7 Responses to “Does God Exist?”—A Debate at Penn State, Fayette, November 11, 2010

  1. David Milliern says:

    I think you did a good job of responding to some of his foolishness, but he ignored your better points, which is a good debate strategy on Shermer’s part. I don’t think it is possible to do anything except break even when arguments are based on reason alone. I think the way you win is by kicking the legs out from his argument. Perhaps, demonstrating that physics cannot be the basis for physics is the way to go. This is sort of a cosmic petitio principii on Shermer’s part. To further this point, I would suggest employing Kant’s antinomies from the “Critique of Pure Reason.”

    One suggestion I have, in regard to quantum mechanics, is to ask the question, “What is random?” Random is a garbage term that guys like Shermer and physicists like to apply to things that seem mystical to them. For example, physicists cannot accept that there is a possibility of some structure that constrains the physical world but is metaphysical, and does not avail itself to the direct or indirect human senses.

    Another question I think you should ask, which is the soul of science and has been the fulcrum of all philosophy of science, “What constitutes a necessary causal connection?” This crushes his Baconian view of science and leave him defending his position from the inductive-irrational standpoint that Hume had of science.

    Once you lure him into an undeniably irrational standpoint, I think there is one more question to ask, “When one is compelled by the animal impetus to act in a given situation, on what basis does a person choose to reason his way through his/her options?” I hope this is clear, because it would take quite a bit of explication, otherwise.

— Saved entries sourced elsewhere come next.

(** # Summary *)
Definition summary : Sh M unit :=
  echo "" ;;
  echo rule ;;
  echo "📊 Summary" ;;
  echo rule ;;
  (* Docker Status *)
  daemon ← call_quiet docker_info ;
  ready ← (if (daemon =? 0)%Z then call_quiet (command_v "docker")
            else ret daemon) ;
  (if (ready =? 0)%Z then
     echo (pass " Docker: Ready")
   else
     echo (fail " Docker: Not Ready")) ;;
  (* Kubernetes Status *)
  cluster ← call_quiet cluster_info ;
  if (cluster =? 0)%Z then
    echo (pass " Kubernetes: Ready")
  else
    echo (warn " Kubernetes: Not Available (optional)").

(** # Project Files Check *)
Definition check_files (here : string) : Sh M unit :=
  echo "" ;;
  echo rule ;;
  echo "8. Checking Project Files" ;;
  echo rule ;;
  moved ← call (cd (here +:+ "/..")) ;
  (if (moved =? 0)%Z then ret tt else exit_last) ;;
  compose ← call_quiet (test_f "docker-compose.yml") ;
  (if (compose =? 0)%Z then
     echo (pass " docker-compose.yml exists")
   else
     echo (fail " docker-compose.yml missing")) ;;
  backend ← call_quiet (test_f "backend/Dockerfile") ;
  (if (backend =? 0)%Z then
     echo (pass " backend/Dockerfile exists")
   else
     echo (fail " backend/Dockerfile missing")) ;;
  frontend ← call_quiet (test_f "frontend/Dockerfile") ;
  (if (frontend =? 0)%Z then
     echo (pass " frontend/Dockerfile exists")
   else
     echo (fail " frontend/Dockerfile missing")) ;;
  k8s ← call_quiet (test_d "kubernetes") ;
  if (k8s =? 0)%Z then
    echo (pass " kubernetes/ directory exists") ;;
    K8S_FILES ← capture (Pipe (Simple ["ls"; "kubernetes/*.yaml"])
                              (Simple ["wc"; "-l"])) ;
    echo ("  Found " +:+ K8S_FILES +:+ " Kubernetes manifest files")
  else
    echo (fail " kubernetes/ directory missing").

    I have a million proposals, but I think it would have done justice to note that not all experience cannot be reduced to, and subjected to, reason. The experiential aspect is the real advantage that you have. There are affects that each of us have experienced and, no matter how mundane, it is impossible to communicate them to another person, let alone codify them as logical atoms. I am not just thinking of Soren Kierkegaard, but Soren is a start.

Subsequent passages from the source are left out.